Stored data entries:
☆ ☆ ☆ ☆

(* ===== verification/Notify.v ===== *)
(** * The notification listener ([notify.go], [waitForEvents])

    The relay keeps one connection subscribed to the notification channel; a wait that fails
    drops it, and the next idle cycle opens another.  The listener is whether there is one.  Waiting
    in time is in [Listener.v]; here a wait is an action, and draining is another. *)
From S2P Require Import Prelude GoErrors Config Values Conc Provider Stats App Sql.
Local Open Scope go_scope.

Section notify.
Context `{Pgx} (cfg : appConfig).

Definition startListener : prog (option error) :=
  do! r <- act DbConn;
  match r with
  | Some e => Ret (Some e)
  | None =>
      do! r <- act (ExecListen ("LISTEN " +:+ ident (NotifyChannel cfg)));
      match r with
      | Some e => run! act CloseConn; Ret (Some e)
      | None => Ret None
      end
  end.

(** [close] of a listener, which may be nil. *)
Definition close (listener : bool) : prog unit :=
  if listener then
    do! r <- act ExecUnlisten;
    run! (if bool_decide (is_Some r) then act DiscardConn else Ret tt);
    act CloseConn
  else Ret tt.

Definition wait (timeout : Z) : prog (option error) :=
  do! r <- act (WaitForNotification timeout);
  match r with
  | WaitOver => Ret None
  | WaitFailed e => Ret (Some e)
  | Notified => run! act DrainNotifications; Ret None
  end.

Definition wait_listening : prog bool :=
  do! r <- wait pollInterval;
  match r with
  | None => Ret true
  | Some _ =>
      do! cancelled <- act CtxErr;
      if cancelled : bool then Ret true else run! close true; Ret false
  end.

(** [waitForEvents]; the debug lines are left out. *)
Definition waitForEvents (listener : bool) : prog bool :=
  if listener then wait_listening
  else
    do! r <- startListener;
    match r with
    | Some _ => run! act CtxErr; run! sleepContext pollInterval; Ret false
    | None => wait_listening
    end.

End notify.

(** ** Connections held

    A successful [db.Conn] takes a connection and [Close] gives it back; the same for a
    transaction, which [Commit] and [Rollback] end whatever they return. *)
Definition conn_weight (a : step) : Z :=
  match projT1 a as c return app_resp c -> Z with
  | DbConn => fun r => match r with None => 1 | Some _ => 0 end
  | CloseConn => fun _ => -1
  | _ => fun _ => 0
  end%Z (projT2 a).
Definition producerGrantStatements (cfg : appConfig) : list initStatement :=
  let table := qualifiedIdent (PGSchema cfg) (EventTable cfg) in
  foldl (fun stmts role =>
    let quotedRole := ident role in
    stmts ++ [statement ("GRANT USAGE ON SCHEMA " +:+ ident (PGSchema cfg) +:+ " TO " +:+ quotedRole +:+ ";");
              statement ("GRANT SELECT, INSERT ON " +:+ table +:+ " TO " +:+ quotedRole +:+ ";")])
    [] (PGProducerRoles cfg).

Definition manageRoles (cfg : appConfig) : bool := bool_decide (PGInitUser cfg <> "").

Definition storage_comment : string :=
  "-- The outbox churns every row (insert + delete), so autovacuum must run far more eagerly than the defaults.".

Definition buildInitStatements (cfg : appConfig) (redactSecrets : bool) (rand : string) : list initStatement :=
  (if manageRoles cfg then [runRoleStatement cfg redactSecrets rand] else [])
  ++ [statement (createSchemaSQL cfg); statement (createEventTableSQL cfg);
      InitStatement storage_comment (eventTableStorageSQL cfg)]
  ++ (if bool_decide (DLQTable cfg <> "") then [statement (createDLQTableSQL cfg)] else [])
  ++ [notifyFunctionStatement cfg]
  ++ notifyTriggerStatements cfg
  ++ (if manageRoles cfg then runRoleGrantStatements cfg ++ producerGrantStatements cfg else []).

(** The loop of [renderInitScript]; [first] is [i == 0]. *)
Fixpoint render_statements (first : bool) (stmts : list initStatement) : string :=
  match stmts with
  | [] => ""
  | s :: stmts =>
      (if first then "" else nl +:+ nl)
      +:+ (if bool_decide (comment s <> "") then comment s +:+ nl else "")
      +:+ sql s +:+ render_statements false stmts
  end.

Definition renderInitScript (stmts : list initStatement) : string := render_statements true stmts +:+ nl.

☆ ☆ ☆ ☆

» WHAT TO PRODUCE: Leave out every line above except those from the line with "foldl (fun stmts role =>" up to and including the line with "SELECT, INSERT ON", and copy those exactly.

» EXERCISE SOLUTION:
  foldl (fun stmts role =>
    let quotedRole := ident role in
    stmts ++ [statement ("GRANT USAGE ON SCHEMA " +:+ ident (PGSchema cfg) +:+ " TO " +:+ quotedRole +:+ ";");
              statement ("GRANT SELECT, INSERT ON " +:+ table +:+ " TO " +:+ quotedRole +:+ ";")])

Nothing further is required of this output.